Regarding the lipid profile, the analysis was carried out blind to the subject status. Whole blood and purified erythrocyte (RBC) cell membranes were used for lipid assessment.
RBCs were separated from plasma by centrifugation and stored at −70°C until used for analysis. Cell membranes of RBC (ghosts) were prepared by lysis with hypotonic buffer (phosphate 5 mM pH 8, EDTA 0. 5 mM) and washed several times to eliminate haemoglobin residues. Ghost lipids were extracted with chloroform/methanol according to Folch  and fractionated by silicic acid chromatography (200–400 mesh BIORAD) into non polar lipids, glycolipids and phospholipids Red blood cell membrane phospholipids were analyzed by quantitative thin-layer chromatography to identify each species .
Each phospholipid species (Phosphatidyl-ethanolamine, PE; Phosphatidyl-inositols, PI; Phosphatidyl-serine, PS; Phosphatidyl-choline, PC; Sphingomyelin, SM) was further purified by HPLC-ELSD as previously described .
Fatty acid composition of whole blood, total RBC membrane phospholipids and of each phospholipid species purified form RBC membrane was determined by gas-chromatographic analysis. Whole blood was directly derivatized without any further purification.

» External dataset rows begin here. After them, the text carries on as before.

(** * FOEDUS core fragment: engine memory, worker threads, retry driver, TPC-E trade order

    A shallow embedding of four source files of the engine:

    - [foedus-core/src/foedus/memory/engine_memory.cpp]   (module [Memory])
    - [foedus-core/src/foedus/thread/thread_pimpl.cpp]    (module [Thread])
    - [tests-core/src/foedus/xct/test_xct_commit_conflict.cpp] (module [Xct])
    - [experiments-core/src/foedus/tpce/tpce_trade_order.cpp]  (module [Tpce])

    Unsigned 64-bit values are integers in [Z] with the wrap-around written
    out ([uint64]); arrays are lists read with [!!] and written with
    [<[i:=x]>]; every function that can stop in another way than by
    returning says so in its result type. *)

From Stdlib Require Import ZArith List String Lia Bool Permutation.
From stdpp Require Import base list.

Open Scope Z_scope.

(** ** Error codes and error stacks *)

Module Errors.

(** The error codes the four files name, and [ERROR_CODE_OTHER] for the
    remaining entries of the engine's error-code table. *)
Inductive ErrorCode : Type :=
| kErrorCodeOk
| ERROR_CODE_OUTOFMEMORY
| ERROR_CODE_DEPEDENT_MODULE_UNAVAILABLE_INIT
| ERROR_CODE_DEPEDENT_MODULE_UNAVAILABLE_UNINIT
| ERROR_CODE_MEMORY_NUMA_UNAVAILABLE
| ERROR_CODE_MEMORY_PAGE_POOL_TOO_SMALL
| ERROR_CODE_XCT_RACE_ABORT
| ERROR_CODE_OTHER (n : nat).

Definition ErrorCode_eqb (a b : ErrorCode) : bool :=
  match a, b with
  | kErrorCodeOk, kErrorCodeOk => true
  | ERROR_CODE_OUTOFMEMORY, ERROR_CODE_OUTOFMEMORY => true
  | ERROR_CODE_DEPEDENT_MODULE_UNAVAILABLE_INIT,
    ERROR_CODE_DEPEDENT_MODULE_UNAVAILABLE_INIT => true
  | ERROR_CODE_DEPEDENT_MODULE_UNAVAILABLE_UNINIT,
    ERROR_CODE_DEPEDENT_MODULE_UNAVAILABLE_UNINIT => true
  | ERROR_CODE_MEMORY_NUMA_UNAVAILABLE, ERROR_CODE_MEMORY_NUMA_UNAVAILABLE => true
  | ERROR_CODE_MEMORY_PAGE_POOL_TOO_SMALL, ERROR_CODE_MEMORY_PAGE_POOL_TOO_SMALL => true
  | ERROR_CODE_XCT_RACE_ABORT, ERROR_CODE_XCT_RACE_ABORT => true
  | ERROR_CODE_OTHER n, ERROR_CODE_OTHER m => Nat.eqb n m
  | _, _ => false
  end.

(** An [ErrorStack] carries an error code (and a trail of source locations,
    which no function here inspects). *)
Record ErrorStack : Type := mkErrorStack { get_error_code : ErrorCode }.

Definition ERROR_STACK (e : ErrorCode) : ErrorStack := mkErrorStack e.
Definition RET_OK : ErrorStack := mkErrorStack kErrorCodeOk.

Definition is_error (e : ErrorStack) : bool :=
  negb (ErrorCode_eqb (get_error_code e) kErrorCodeOk).

Lemma ErrorCode_eqb_eq (a b : ErrorCode) : ErrorCode_eqb a b = true <-> a = b.
Proof.
  destruct a, b; simpl; split; intros H; try congruence; try discriminate.
  - apply Nat.eqb_eq in H. congruence.
  - inversion H. apply Nat.eqb_refl.
Qed.

Lemma is_error_false (e : ErrorStack) : is_error e = false <-> e = RET_OK.
Proof.
  unfold is_error. rewrite negb_false_iff, ErrorCode_eqb_eq.
  destruct e as [c]; simpl. unfold RET_OK. split; congruence.
Qed.

End Errors.

(** ** 64-bit unsigned arithmetic *)

Module Words.

(** [uint64_t] arithmetic wraps modulo 2^64. *)
Definition uint64 (z : Z) : Z := z mod 2 ^ 64.

Lemma uint64_small (z : Z) : 0 <= z < 2 ^ 64 -> uint64 z = z.
Proof. intros H. unfold uint64. apply Z.mod_small. exact H. Qed.

Lemma uint64_mul_l (a b : Z) : uint64 (uint64 a * b) = uint64 (a * b).
Proof. unfold uint64. apply Z.mul_mod_idemp_l. lia. Qed.

Lemma uint64_add_l (a b : Z) : uint64 (uint64 a + b) = uint64 (a + b).
Proof. unfold uint64. apply Z.add_mod_idemp_l. lia. Qed.

End Words.

(** ** Engine memory ([engine_memory.cpp]) *)

Module Memory.
Import Errors Words.

(** [EngineOptions]: the fields [initialize_once] reads.  Their declared
    widths are in [engine_options.hpp]; here they are integers and every
    [uint64_t] expression of the source wraps explicitly. *)
Record ThreadOptions : Type := mkThreadOptions {
  group_count_ : Z;
  thread_count_per_group_ : Z }.

Record MemoryOptions : Type := mkMemoryOptions {
  page_pool_size_mb_per_node_ : Z;
  private_page_pool_initial_grab_ : Z }.

Record EngineOptions : Type := mkEngineOptions {
  thread_ : ThreadOptions;
  memory_ : MemoryOptions }.

(** A node's page-pool resolver: [base_], [begin_], [end_]. *)
Record LocalPageResolver : Type := mkLocalPageResolver {
  base_ : Z;
  begin_ : Z;
  end_ : Z }.

Record NumaNodeMemory : Type := mkNumaNodeMemory {
  numa_node_ : nat;
  get_resolver : LocalPageResolver }.

Record GlobalPageResolver : Type := mkGlobalPageResolver {
  bases_ : list Z;
  numa_node_count_ : nat;
  global_begin_ : Z;
  global_end_ : Z }.

Record EngineMemory : Type := mkEngineMemory {
  node_memories_ : list NumaNodeMemory;
  global_page_resolver_ : GlobalPageResolver }.

(** What [initialize_once] consults outside its own object: the debugging
    module, libnuma, the options, and what [NumaNodeMemory::initialize]
    does for each node (its [ErrorStack], and the resolver the node's page
    pool exposes afterwards). *)
Record Engine : Type := mkEngine {
  debug_is_initialized : bool;
  numa_available : Z;
  get_options : EngineOptions;
  node_initialize : nat -> ErrorStack * LocalPageResolver }.

(** How a call ends: it returns an [ErrorStack], an [ASSERT_ND] fails, or
    the write to [bases[256]] leaves the array. *)
Inductive Outcome : Type :=
| Returned (e : ErrorStack)
| AssertionFailed
| OutOfBounds.

(** The locals of the node loop. *)
Record NodeLoop : Type := mkNodeLoop {
  memories : list NumaNodeMemory;
  bases : list Z;
  page_offset_begin : Z;
  page_offset_end : Z }.

Section InitializeOnce.

(** [storage::PAGE_SIZE] is declared in [storage_id.hpp]. *)
Variable PAGE_SIZE : Z.

(** The conversion of an integer to [thread::ThreadGroupId], the type of
    [numa_nodes] and of the loop counter [node]; the type is declared in
    [thread_id.hpp].  For an unsigned type of [w] bits it is
    [fun v => v mod 2 ^ w]. *)
Variable to_ThreadGroupId : Z -> Z.

(** [ASSERT_ND] is the engine's wrapper of [assert]: it stops the process
    when its condition is false, and expands to nothing when the build
    defines [NDEBUG]. *)
Variable NDEBUG : bool.

Definition ASSERT_ND (cond : bool) : bool := NDEBUG || cond.

Definition total_threads (options : EngineOptions) : Z :=
  uint64 (group_count_ (thread_ options) * thread_count_per_group_ (thread_ options)).

Definition minimal_page_pool (options : EngineOptions) : Z :=
  uint64 (uint64 (total_threads options
                  * private_page_pool_initial_grab_ (memory_ options))
          * PAGE_SIZE).

(** [static_cast<uint64_t>(page_pool_size_mb_per_node_) * group_count_ << 20] *)
Definition page_pool_bytes (options : EngineOptions) : Z :=
  uint64 (Z.shiftl (uint64 (uint64 (page_pool_size_mb_per_node_ (memory_ options))
                            * group_count_ (thread_ options))) 20).

(** [thread::ThreadGroupId numa_nodes = options.thread_.group_count_;] *)
Definition numa_nodes_of (options : EngineOptions) : nat :=
  Z.to_nat (to_ThreadGroupId (group_count_ (thread_ options))).

(** One round of [for (node = 0; node < numa_nodes; ++node)]: the locals
    after it, and how the function stops when the round leaves it.  The
    node memory is pushed before it is initialized, so it stays in
    [node_memories_] when its initialization fails. *)
Definition node_body (engine : Engine) (node : nat) (s : NodeLoop)
  : option Outcome * NodeLoop :=
  let '(init_result, resolver) := node_initialize engine node in
  let node_memory := mkNumaNodeMemory node resolver in
  let s1 := mkNodeLoop (memories s ++ [node_memory]) (bases s)
                       (page_offset_begin s) (page_offset_end s) in
  if is_error init_result then
    (Some (Returned init_result), s1)
  else if negb (node <? 256)%nat then
    (Some OutOfBounds, s1)
  else
    let s2 := mkNodeLoop (memories s1) (<[node := base_ resolver]> (bases s1))
                         (page_offset_begin s1) (page_offset_end s1) in
    if (node =? 0)%nat then
      (None, mkNodeLoop (memories s2) (bases s2) (begin_ resolver) (end_ resolver))
    else if negb (ASSERT_ND (page_offset_begin s2 =? begin_ resolver)) then
      (Some AssertionFailed, s2)
    else if negb (ASSERT_ND (page_offset_end s2 =? end_ resolver)) then
      (Some AssertionFailed, s2)
    else
      (None, s2).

The fatty acid methylesters were obtained after derivatization with sodium methoxide in methanol 3.33% w/v and injected into gas chromatograph (Agilent Technologies 6850 Series II) equipped with a flame ionization detector (FID) under the following experimental conditions: capillary column: AT Silar length 30 m, film thickness 0.25 μm. Gas carrier: helium, temperature: injector 250°C, detector 275°C, oven 50°C for 2 min, rate of 10°C min-1 until 200°C for 20 min. A standard mixture containing methyl ester fatty acids was injected for calibration.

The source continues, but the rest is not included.